Proof, if it was needed, of pro surfing's enduring, worldwide appeal…

Ever since Fred Hemmings kicked off pro surfing in 1976, the river of gold, the Eldorado of massive audience engagement, has always been presumed to live somewhere in middle America or Europe.

If these non-surfers can be engaged, so goes the reasoning, well, there ain’t no reason why pro surfing can’t be as big as NFL or the NBA: salaries in the tens of millions, cities and towns at a standstill as they watch Willian Cardoso examine the colourful reef fish in the Teahupoo channel, families sunk deep in their microfibre couches as they watch six hours of surfing over twelve non-elimination heats in day one, of four.

Earlier today, a BeachGrit fan from the Netherlands emailed an example of the audience the WSL is hitting, indicative, perhaps, of pro surfing’s bright future.

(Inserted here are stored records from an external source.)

(* ===== verification/FrameSorterProps.v ===== *)
(** * The frame sorter reassembles the stream

    Whatever the order, overlap and repetition of the frames, [Push] makes
    exactly the bytes of a frame available ([Push_refines]), and what is read
    is the stream, up to the first byte that no frame brought
    ([frames_reassembled]).  Every buffer is given back once, and none is used
    after that ([buffers_given_back_once]). *)
From S2P Require Import Prelude Protocol FrameSorter FrameSorterFacts FrameSorterPush.

Local Open Scope Z_scope.
Local Open Scope go_scope.

Implicit Types (q : gmap Z frameSorterEntry) (s : frameSorter).

(** ** The bytes of a stream *)

Definition segment (stream : Z -> Z) (o : Z) (n : nat) : bytes :=
  (fun k => stream (o + Z.of_nat k)) <$> seq 0 n.

Definition carries (stream : Z -> Z) (o : Z) (d : slice) : Prop :=
  content d = segment stream o (length (content d)).

Definition agrees (stream : Z -> Z) q : Prop := forall o e, q !! o = Some e -> carries stream o (Data e).

Lemma segment_length stream o n : length (segment stream o n) = n.
Proof. unfold segment. by rewrite length_fmap, length_seq. Qed.

Lemma segment_app stream o n m : segment stream o (n + m) = segment stream o n ++ segment stream (o + Z.of_nat n) m.
Proof.
  unfold segment. rewrite seq_app, fmap_app. f_equal.
  rewrite (Nat.add_comm 0 n), <- (fmap_add_seq n 0 m), <- list_fmap_compose. apply list_fmap_ext. intros ? k _. cbn. f_equal. lia.
Qed.

Lemma segment_take stream o n m : (m <= n)%nat -> take m (segment stream o n) = segment stream o m.
Proof.
  intros H. replace n with (m + (n - m))%nat by lia. rewrite segment_app, take_app_le by (rewrite segment_length; lia).
  apply take_ge. rewrite segment_length. lia.
Qed.

Lemma segment_drop stream o n m : (m <= n)%nat -> drop m (segment stream o n) = segment stream (o + Z.of_nat m) (n - m).
Proof.
  intros H. replace n with (m + (n - m))%nat at 1 by lia. rewrite segment_app.
  rewrite <- (segment_length stream o m) at 1. apply drop_app_length.
Qed.

Lemma carries_sub stream o d lo hi : carries stream o d -> 0 <= lo <= hi -> hi <= len (content d) ->
  carries stream (o + lo) (sub d lo hi).
Proof.
  unfold carries, len. intros H ? ?. unfold sub. cbn [content].
  rewrite H, segment_drop, segment_take, segment_length by (rewrite ?segment_length; lia). f_equal. lia.
Qed.

(** ** One frame *)

Lemma insert_occupied q a b e x : a < b -> whole q a -> whole q b -> entryLen e = b - a ->
  occupied (<[a := e]> (clear a b q)) x <-> a <= x < b \/ occupied q x.
Proof.
  intros Hab Ha Hb He. split.
  - intros (o & e' & [[-> ->]|[_ Ho]]%lookup_insert_Some & Hx); [left; lia|]. right.
    apply lookup_clear_Some in Ho as [Ho _]. by exists o, e'.
  - destruct (decide (a <= x < b)) as [Hx|Hx].
    { intros _. exists a, e. rewrite lookup_insert_eq. split; [done | lia]. }
    intros [?|Ho]; [done|]. assert (Hc : occupied (clear a b q) x) by (apply clear_occupied; done).
    destruct Hc as (o & e' & Ho' & Hx'). exists o, e'. split; [|done].
    pose proof Ho' as [_ Hr]%lookup_clear_Some. rewrite lookup_insert_ne; [done|]. lia.
Qed.
(* ===== verification/ReceiveStream.v ===== *)
(** * Receive streams

    [src/deps/quic-go/receive_stream.go]: the frame sorter and the flow
    controller of a stream behind [Read], [Peek] and [CancelRead].  Every
    method runs under the stream's mutex; [Read] and [Peek] give it up while
    they wait for [readChan], so such a call is a function that ends with a
    result or [Blocked], and another one that resumes it.  The connection's
    flow controller is shared and is passed along.  What a method tells the
    connection is a list of notices. *)
From S2P Require Import Prelude Protocol Frames FrameSorter FlowControl.

Local Open Scope Z_scope.
Local Open Scope go_scope.

Module ReceiveStream.

Record StreamError := { errStreamID : Z; ErrorCode : Z; Remote : bool }.

Record ReceiveStream := {
  frameQueue : frameSorter;
  finalOffset : Z;
  currentFrame : option slice;
  currentFrameDone : option nat;
  readPosInFrame : Z;
  currentFrameIsLast : bool;
  queuedStopSending : bool;
  queuedMaxStreamData : bool;
  errorRead : bool;
  completed : bool;
  cancelledRemotely : bool;
  cancelledLocally : bool;
  cancelErr : option StreamError;
  closeForShutdownErr : option goerror;
  readPos : Z;
  reliableSize : Z;
  readChan : bool;
  deadline : Z;
  flowController : stream_controller;
  (** the callbacks the stream has called *)
  called : list nat;
}.

Definition newReceiveStream (fc : stream_controller) : ReceiveStream :=
  {| frameQueue := sorter.newFrameSorter; finalOffset := MaxByteCount; currentFrame := None; currentFrameDone := None;
     readPosInFrame := 0; currentFrameIsLast := false; queuedStopSending := false; queuedMaxStreamData := false;
     errorRead := false; completed := false; cancelledRemotely := false; cancelledLocally := false; cancelErr := None;
     closeForShutdownErr := None; readPos := 0; reliableSize := 0; readChan := false; deadline := 0;
     flowController := fc; called := [] |}.

(** ** Updates of the fields *)

Definition with_frame (s : ReceiveStream) (q : frameSorter) (f : option slice) (cb : option nat) (pos : Z) (last : bool)
    (called : list nat) : ReceiveStream :=
  {| frameQueue := q; finalOffset := finalOffset s; currentFrame := f; currentFrameDone := cb; readPosInFrame := pos;
     currentFrameIsLast := last; queuedStopSending := queuedStopSending s; queuedMaxStreamData := queuedMaxStreamData s;
     errorRead := errorRead s; completed := completed s; cancelledRemotely := cancelledRemotely s;
     cancelledLocally := cancelledLocally s; cancelErr := cancelErr s; closeForShutdownErr := closeForShutdownErr s;
     readPos := readPos s; reliableSize := reliableSize s; readChan := readChan s; deadline := deadline s;
     flowController := flowController s; called := called |}.

Definition with_read (s : ReceiveStream) (posInFrame pos : Z) : ReceiveStream :=
  {| frameQueue := frameQueue s; finalOffset := finalOffset s; currentFrame := currentFrame s;
     currentFrameDone := currentFrameDone s; readPosInFrame := posInFrame; currentFrameIsLast := currentFrameIsLast s;
     queuedStopSending := queuedStopSending s; queuedMaxStreamData := queuedMaxStreamData s; errorRead := errorRead s;
     completed := completed s; cancelledRemotely := cancelledRemotely s; cancelledLocally := cancelledLocally s;
     cancelErr := cancelErr s; closeForShutdownErr := closeForShutdownErr s; readPos := pos; reliableSize := reliableSize s;
     readChan := readChan s; deadline := deadline s; flowController := flowController s; called := called s |}.

Definition with_flow (s : ReceiveStream) (fc : stream_controller) (queued : bool) (final : Z) : ReceiveStream :=
  {| frameQueue := frameQueue s; finalOffset := final; currentFrame := currentFrame s;
     currentFrameDone := currentFrameDone s; readPosInFrame := readPosInFrame s;
     currentFrameIsLast := currentFrameIsLast s; queuedStopSending := queuedStopSending s; queuedMaxStreamData := queued;
     errorRead := errorRead s; completed := completed s; cancelledRemotely := cancelledRemotely s;
     cancelledLocally := cancelledLocally s; cancelErr := cancelErr s; closeForShutdownErr := closeForShutdownErr s;
     readPos := readPos s; reliableSize := reliableSize s; readChan := readChan s; deadline := deadline s;
     flowController := fc; called := called s |}.

Definition with_flags (s : ReceiveStream) (stopSending errRead isCompleted : bool) : ReceiveStream :=
  {| frameQueue := frameQueue s; finalOffset := finalOffset s; currentFrame := currentFrame s;
     currentFrameDone := currentFrameDone s; readPosInFrame := readPosInFrame s;
     currentFrameIsLast := currentFrameIsLast s; queuedStopSending := stopSending;
     queuedMaxStreamData := queuedMaxStreamData s; errorRead := errRead; completed := isCompleted;
     cancelledRemotely := cancelledRemotely s; cancelledLocally := cancelledLocally s; cancelErr := cancelErr s;
     closeForShutdownErr := closeForShutdownErr s; readPos := readPos s; reliableSize := reliableSize s;
     readChan := readChan s; deadline := deadline s; flowController := flowController s; called := called s |}.
Lemma handleStreamFrame_spec s c f e : stream_inv s c -> settled s -> error_ok s -> frame_ok f ->
  exists s' c' ns err, handleStreamFrame s c f e = Ret (s', c', ns, err) /\ (err = None -> op_done True s s' c').
Proof.
  intros Hi Hset Herr Hf. pose proof Hf as (Hf1 & Hf2 & Hf3). pose proof (len_nonneg (content (Data f))) as Hl0.
  unfold handleStreamFrame, handleStreamFrameImpl.
  rewrite (i64_small (Offset f + _)) by (unfold max_offset in *; lia).
  set (off := Offset f + len (content (Data f))) in *.
  destruct (StreamFlow.UpdateHighestReceived (flowController s) c off (Fin f) e) as [[fc c1] err1] eqn:Eu.
  destruct err1 as [err1|].
  { cbn [obind]. destruct (isNewlyCompleted _) as [s2 b]. destruct b; [destruct (abandon s2 c1)|]; by do 4 eexists. }
  destruct (accept_inv s c off (Fin f) e fc c1 Hi) as (Hi1 & Hk1 & Hr1 & Hkn & Hh1); [lia|done|].
  set (final := if Fin f then off else finalOffset s) in *. set (s1 := with_flow s fc (queuedMaxStreamData s) final) in *.
  assert (Es1 : (if Fin f then with_flow (with_flow s fc (queuedMaxStreamData s) (finalOffset s)) fc
      (queuedMaxStreamData (with_flow s fc (queuedMaxStreamData s) (finalOffset s))) off
      else with_flow s fc (queuedMaxStreamData s) (finalOffset s)) = s1) by (unfold s1, final; by destruct (Fin f)).
  rewrite Es1. clear Es1.
  assert (Hkn' : knows_final s = true -> receivedFinalOffset fc = true /\ highestReceived (ctrl fc) = highest s /\ final = finalOffset s).
  { intros Hk. rewrite Hk1, Hk, orb_true_r. auto. }
  destruct (cancelledLocally s1) eqn:El.
  - cbn [obind]. destruct (handled_end s c (frameQueue s) fc final (readChan s) c1 Hi Hset Herr) as (s' & c' & ns & Hr & Hd); auto.
    exists s', c', ns, None. by split.
  - destruct (Push_cases (frameQueue s) (Data f) (Offset f) (PutBack f) (do_sorter _ (si_data _ _ Hi)) Hf1) as [(q & Hq & Hacc)|(q & Hq & _)];
      [unfold max_offset, MaxByteCount in *; fold off; lia|..];
      change (frameQueue s1) with (frameQueue s) in *; rewrite Hq; cbn [obind].
    + destruct (handled_end s c q fc final true c1 Hi Hset Herr) as (s' & c' & ns & Hr & Hd); auto.
      * apply signal_inv, (push_inv s1 c1 q f); [done|done| |done]. fold off. cbn. lia.
      * exists s', c', ns, None. by split.
    + destruct (isNewlyCompleted _) as [s3 b]. destruct b; [destruct (abandon s3 c1)|]; by do 4 eexists.
Qed.

Lemma settled_not_newly s c : stream_inv s c -> settled s -> isNewlyCompleted s = (s, false).
Proof.
  intros [_ Hf] Hs. unfold isNewlyCompleted. pose proof (fo_final _ _ Hf) as Hfin.
  destruct (completed s) eqn:Ec; [done|]. destruct Hs as [?|[Hk|[Hl He]]]; [congruence| |].
  - rewrite Hk in Hfin. by rewrite (proj2 (Z.eqb_eq _ _) Hfin).
  - rewrite Hl, He. by destruct (finalOffset s =? MaxByteCount).
Qed.

Lemma nothing_done plain s c : stream_inv s c -> settled s -> op_done plain s s c.
Proof. intros Hi Hs. split; auto. Qed.

(** A RESET_STREAM frame, with a reliable size of 0, or a RESET_STREAM_AT frame *)
Definition reset_ok (f : reset_frame) : Prop := 0 <= FinalSize f <= max_offset /\ 0 <= ReliableSize f.

(** Flags and reliable size change while the stream was not given up. *)
Lemma cancel_inv s c remotely err reliable :
  stream_inv s c -> knows_final s = true -> readPos s < reliable ->
  (cancelledRemotely s = true -> reliable <= reliableSize s) -> (queuedStopSending s = true -> err <> None) ->
  stream_inv (with_cancel s remotely (cancelledLocally s) err reliable) c.
Proof.
  intros Hi Hk Hrel Hold Herr. destruct (positions s c Hi) as (Hp1 & _). pose proof Hi as [[] [Fs Fc Fa Fl Fsh Ff Fr Frl Frd Fe Fq Fcp]].
  assert (Hne : forall r, isRemoteCancellationEffective (with_cancel s r (cancelledLocally s) err reliable) = false).
  { intros r. unfold isRemoteCancellationEffective. cbn. by rewrite (proj2 (Z.leb_gt _ _)), andb_false_r. }
  split; split; cbn; auto; try lia.
  - destruct Frd as [?|(H1 & H2 & [?|He])]; [by left|right; auto|]. exfalso.
    apply andb_true_iff in He as [Hr He]. apply Z.leb_le in He. specialize (Hold Hr). lia.
  - by rewrite Hne.
Qed.

(** [handleResetStreamFrameImpl], when the flow controllers accepted the
    final size: with the new reliable size, the stream may be given up, and
    the first reset is remembered. *)
Definition new_reliable (s : ReceiveStream) (f : reset_frame) : Z :=
  if (negb (cancelledRemotely s) && (reliableSize s =? 0)) || (ReliableSize f <? reliableSize s)
  then ReliableSize f else reliableSize s.

Definition remember_reset (s : ReceiveStream) (c : base) (code : Z) : ReceiveStream * base * option goerror :=
  if cancelledRemotely s then (s, c, None) else
  if cancelledLocally s then (s, c, None) else
  (signalRead (with_cancel s true (cancelledLocally s)
     (Some {| errStreamID := streamID (flowController s); ErrorCode := code; Remote := true |}) (reliableSize s)), c, None).

Definition reset_rest (s : ReceiveStream) (c : base) (f : reset_frame) (reliable : Z) : ReceiveStream * base * option goerror :=
  let s := with_cancel s (cancelledRemotely s) (cancelledLocally s) (cancelErr s) reliable in
  let '(s, c) := if reliableSize s <=? readPos s then abandon s c else (s, c) in
  remember_reset s c (resetCode f).

Lemma reset_impl_rest s c f e : closeForShutdownErr s = None ->
  match StreamFlow.UpdateHighestReceived (flowController s) c (FinalSize f) true e with
  | (fc, c1, None) => handleResetStreamFrameImpl s c f e
      = reset_rest (with_flow s fc (queuedMaxStreamData s) (FinalSize f)) c1 f (new_reliable s f)
  | (_, _, Some err) => exists s' c', handleResetStreamFrameImpl s c f e = (s', c', Some err)
  end.
Proof.
  intros Hcl. unfold handleResetStreamFrameImpl. rewrite Hcl.
  destruct (StreamFlow.UpdateHighestReceived _ _ _ _ _) as [[fc c1] [err|]]; [by do 2 eexists|done].
Qed.

Lemma new_reliable_spec s f : 0 <= reliableSize s -> 0 <= ReliableSize f ->
  0 <= new_reliable s f /\ (cancelledRemotely s = true -> new_reliable s f <= reliableSize s) /\
  (ReliableSize f = 0 -> reliableSize s = 0 -> new_reliable s f = 0).
Proof.
  intros Hs Hf. unfold new_reliable. destruct (cancelledRemotely s); cbn [negb andb orb];
    [|destruct (Z.eqb_spec (reliableSize s) 0); cbn [orb]]; try case Z.ltb_spec; intros; split_and!; intros; lia || done.
Qed.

Ms Cornelia Van Helden is a middle-aged divorcée from the Netherlands…and…a fan of the WSL’s Facebook livestream, posting live during the Red Nose São Sebastião Pro Maresias, a minor WQS event.

The language is clumsy, says the reader, but the intention, the joy, is clear.

Cornelia writes: “So neat, surfing is a wonderful game” followed by a palette of flower emojis.

Engaged!

Great news, yes?

And, certainly not, as the reader suggested, proof the WSL might be fiddling with its audience numbers with various bots etc.